%%

(** A public route: the handler, unless the instance is not set up, and the audit row. *)
Lemma audited_public action h r w : exists w2,
  (aw_db (AuditWrap clock action (bootstrapGate h) r w).2 = aw_db w2 \/
   exists e, aw_db (AuditWrap clock action (bootstrapGate h) r w).2 = InsertAudit e (aw_db w2)) /\
  (aw_db w2 = aw_db w \/ w2 = (h (with_audited r) (on_rec (fun _ => withAudit action) w)).2).
Proof.
  unfold AuditWrap, bootstrapGate. cbn [aw_db on_rec]. destruct (bootstrapRequired (aw_db w)).
  - exists w. split; [right; by eexists|by left].
  - exists (h (with_audited r) (on_rec (fun _ => withAudit action) w)).2. split; [|by right].
    destruct (h _ _) as [[rsp|] w1]; [right; by eexists|by left].
Qed.

Lemma inner_vouched c r w : users_keyed (aw_db w) -> at_most_vouched c r w (inner c r w).2.
Proof.
  intros Hk. destruct c; first [by apply callback_sessions|by apply ldap_sessions|left; by apply other_sessions].
Qed.

(** The new session [s], the only one, and what stands behind it. *)
Definition only_vouched (c : sso_call) (r : request) (w : world) (d' : db) (k : string) (s : Session) : Prop :=
  dom (db_sessions d') = {[k]} ∪ dom (db_sessions (aw_db w)) /\
  exists prov u ext, k = ss_ID s /\ ss_UserID s = u_ID u /\ db_users d' !! u_ID u = Some u /\
    u_AuthSource u = ap_Kind prov /\ u_ExternalID u = ex_ExternalID ext /\ u_IsActive u = true /\
    ap_Enabled prov = true /\ vouched_session c r w prov ext (ss_AMR s).

Lemma vouched_new c r w w2 k s : at_most_vouched c r w w2 ->
  db_sessions (aw_db w2) !! k = Some s -> db_sessions (aw_db w) !! k = None -> only_vouched c r w (aw_db w2) k s.
Proof.
  intros [Heq|(prov & u & s' & ext & Heq & Hrest)] Hs Hn; [congruence|].
  unfold only_vouched. rewrite Heq in Hs |- *. rewrite lookup_insert in Hs. case_decide as Hkk; [|congruence]. simplify_eq.
  split; [by rewrite dom_insert_L|]. by exists prov, u, ext.
Qed.

Lemma public_vouched c action r w k s : users_keyed (aw_db w) ->
  let w' := (AuditWrap clock action (bootstrapGate (inner c)) r w).2 in
  db_sessions (aw_db w') !! k = Some s -> db_sessions (aw_db w) !! k = None -> only_vouched c r w (aw_db w') k s.
Proof.
  intros Hk w' Hs Hn. destruct (audited_public action (inner c) r w) as (w2 & Hw & H2). fold w' in Hw.
  assert (db_sessions (aw_db w2) !! k = Some s) as Hs2 by (by destruct Hw as [Hw|[e Hw]]; rewrite Hw in Hs).
  assert (only_vouched c r w (aw_db w2) k s) as Hv; [|by destruct Hw as [->|[e ->]]].
  destruct H2 as [Hd| ->]; [congruence|].
  pose proof (inner_vouched c (with_audited r) (on_rec (fun _ => withAudit action) w) Hk) as Hm.
  apply (vouched_new _ _ _ _ k s) in Hm; done.
Qed.

(** C12 A session that external sign-in creates is vouched for.  Of the calls of the
    surface, each behind its middlewares, only the two logins create a session, at
    most one, and it belongs to an active account of that provider's kind whose
    external id is the one attested: by the directory of an enabled LDAP provider,
    which found the entry under the service account and accepted the entry's name
    with the password given; or by the issuer of an enabled OIDC provider, which
    exchanged the code, with the verifier kept in a pending and unexpired state, for
    an ID token that verifies for the client and carries that state's nonce. *)
Theorem external_sessions c r w k s : rq_Bearer r = false -> users_keyed (aw_db w) ->
  let w' := (serve_sso c r w).2 in
  db_sessions (aw_db w') !! k = Some s -> db_sessions (aw_db w) !! k = None -> only_vouched c r w (aw_db w') k s.
Proof.
  intros Hb Hk w' Hs Hn.
  assert (no_new_session (aw_db w) (aw_db w') -> False) as Hno.
  { intros Hd. assert (k ∈ dom (db_sessions (aw_db w))) as Hin by (apply Hd, elem_of_dom; by eexists).
    apply elem_of_dom in Hin as [x Hx]. congruence. }
  destruct c; try solve [exfalso; apply Hno; by apply protected_no_new; [|intros; apply other_sessions]];
    first [by apply public_vouched | exfalso; by apply Hno, no_new_same, other_sessions].
Qed.

(** ** The states of the OIDC flow *)

Abbreviation sign_in_ := (sign_in clock random sha256_hex deps new_uuid lower_rune) (only parsing).

Lemma keeps_sso_sign_in {E} r prov source amr ext (fail : E) : keeps db_sso (sign_in_ r prov source amr ext fail).
Proof.
  unfold sign_in, mintSession, setAuthCookies. apply keeps_bind; [|keeps].
  intros w. pose proof (keeps_finish clock new_uuid lower_rune db_sso ltac:(done) ltac:(done) prov source ext w) as Hf.
  by destruct (finishExternalLogin _ _ _ _ _ _ w).
Qed.

(** A callback that is not refused for its parameters takes its state out, and no other. *)
Lemma callback_states q r w : qget q "error" = "" -> qget q "code" <> "" -> qget q "state" <> "" ->
  states (aw_db (callback q r w).2) = delete (qget q "state") (states (aw_db w)).
Proof.
  intros P1 P2 P3. destruct (callback_cases q r w) as [([?|[?|?]] & _)|(_ & _ & _ & x & w1 & Hc & Hx)]; [done..|].
  apply consume_cases in Hc as (_ & _ & _ & _ & Hst & _). rewrite <- Hst. unfold states. f_equal.
  destruct x as [st|e].
  - destruct Hx as (y & w2 & Hi & Hy). apply callback_identity_cases in Hi as [Hd Hi].
    destruct y as [[prov ident]|e].
    + destruct Hy as (z & w3 & Hz & ->).
      pose proof (keeps_sso_sign_in r prov "oidc" AMROIDC (of_oidc ident) (os_RedirectAfter st, "server_error") w2) as Hk.
      rewrite Hz in Hk. simpl in Hk. rewrite Hd in Hk. destruct z; unfold ssoRedirectError; by rewrite Redirect_db, Hk.
    + rewrite Hy. unfold ssoRedirectError. by rewrite Redirect_db, Hd.
  - destruct Hx as (w2 & Hd & ->). unfold ssoRedirectError. by rewrite Redirect_db, Hd.
Qed.

(** One whose state is not pending changes at most the states, and nothing at all
    when there is no such row. *)
Lemma callback_refused q r w :
  (forall st, states (aw_db w) !! qget q "state" = Some st -> os_ExpiresAt st < clock (aw_tick w)) ->
  let d' := aw_db (callback q r w).2 in
  db_users d' = db_users (aw_db w) /\ db_bindings d' = db_bindings (aw_db w) /\
  db_sessions d' = db_sessions (aw_db w) /\ providers d' = providers (aw_db w) /\
  (states (aw_db w) !! qget q "state" = None -> d' = aw_db w).
Proof.
  intros Hno d'. unfold d'. destruct (callback_cases q r w) as [(_ & dest & code & ->)|(_ & _ & _ & x & w1 & Hc & Hx)].
  { unfold ssoRedirectError. by rewrite Redirect_db. }
  apply consume_cases in Hc as (Hu & Hs & Hb & Hp & _ & Hst). destruct x as [st|e].
  - destruct Hst as [Hst Ht]. apply Hno in Hst. lia.
  - destruct Hx as (w2 & Hd & ->). unfold ssoRedirectError. rewrite Redirect_db, Hd. split_and!; try done.
    intros Hnone. destruct Hst as [|[st Hst]]; [done|congruence].
Qed.

(** C13 A state of the OIDC flow signs in at most once.  A callback whose state is
    not pending, or has expired, signs nobody in and provisions nobody: accounts,
    bindings, sessions and providers stay.  One that is not refused for its own
    parameters removes its state and no other, whatever becomes of it; from then on,
    and until the state is stored again, every callback that names it changes
    nothing in the database, whatever its other parameters, its code included. *)
Theorem oidc_state_once q r w :
  let d := aw_db w in let d' := aw_db (callback q r w).2 in
  ((forall st, states d !! qget q "state" = Some st -> os_ExpiresAt st < clock (aw_tick w)) ->
     db_users d' = db_users d /\ db_bindings d' = db_bindings d /\ db_sessions d' = db_sessions d /\ providers d' = providers d) /\
  (qget q "error" = "" -> qget q "code" <> "" -> qget q "state" <> "" ->
     states d' = delete (qget q "state") (states d)) /\
  (forall q' r' w2, qget q' "state" = qget q "state" -> states (aw_db w2) !! qget q "state" = None ->
     aw_db (callback q' r' w2).2 = aw_db w2).
Proof.
  intros d d'. split_and!.
  - intros Hno. by destruct (callback_refused q r w Hno) as (? & ? & ? & ? & _).
  - apply callback_states.
  - intros q' r' w2 <- Hn. apply callback_refused; [|done]. intros st Hst. congruence.
Qed.
End Props.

%%

> What you have to do
Give back exactly the lines from the beginning of the records through the line containing "Lemma vouched_new c", and only those.

> Final answer
(** A public route: the handler, unless the instance is not set up, and the audit row. *)
Lemma audited_public action h r w : exists w2,
  (aw_db (AuditWrap clock action (bootstrapGate h) r w).2 = aw_db w2 \/
   exists e, aw_db (AuditWrap clock action (bootstrapGate h) r w).2 = InsertAudit e (aw_db w2)) /\
  (aw_db w2 = aw_db w \/ w2 = (h (with_audited r) (on_rec (fun _ => withAudit action) w)).2).
Proof.
  unfold AuditWrap, bootstrapGate. cbn [aw_db on_rec]. destruct (bootstrapRequired (aw_db w)).
  - exists w. split; [right; by eexists|by left].
  - exists (h (with_audited r) (on_rec (fun _ => withAudit action) w)).2. split; [|by right].
    destruct (h _ _) as [[rsp|] w1]; [right; by eexists|by left].
Qed.

Lemma inner_vouched c r w : users_keyed (aw_db w) -> at_most_vouched c r w (inner c r w).2.
Proof.
  intros Hk. destruct c; first [by apply callback_sessions|by apply ldap_sessions|left; by apply other_sessions].
Qed.

(** The new session [s], the only one, and what stands behind it. *)
Definition only_vouched (c : sso_call) (r : request) (w : world) (d' : db) (k : string) (s : Session) : Prop :=
  dom (db_sessions d') = {[k]} ∪ dom (db_sessions (aw_db w)) /\
  exists prov u ext, k = ss_ID s /\ ss_UserID s = u_ID u /\ db_users d' !! u_ID u = Some u /\
    u_AuthSource u = ap_Kind prov /\ u_ExternalID u = ex_ExternalID ext /\ u_IsActive u = true /\
    ap_Enabled prov = true /\ vouched_session c r w prov ext (ss_AMR s).

Lemma vouched_new c r w w2 k s : at_most_vouched c r w w2 ->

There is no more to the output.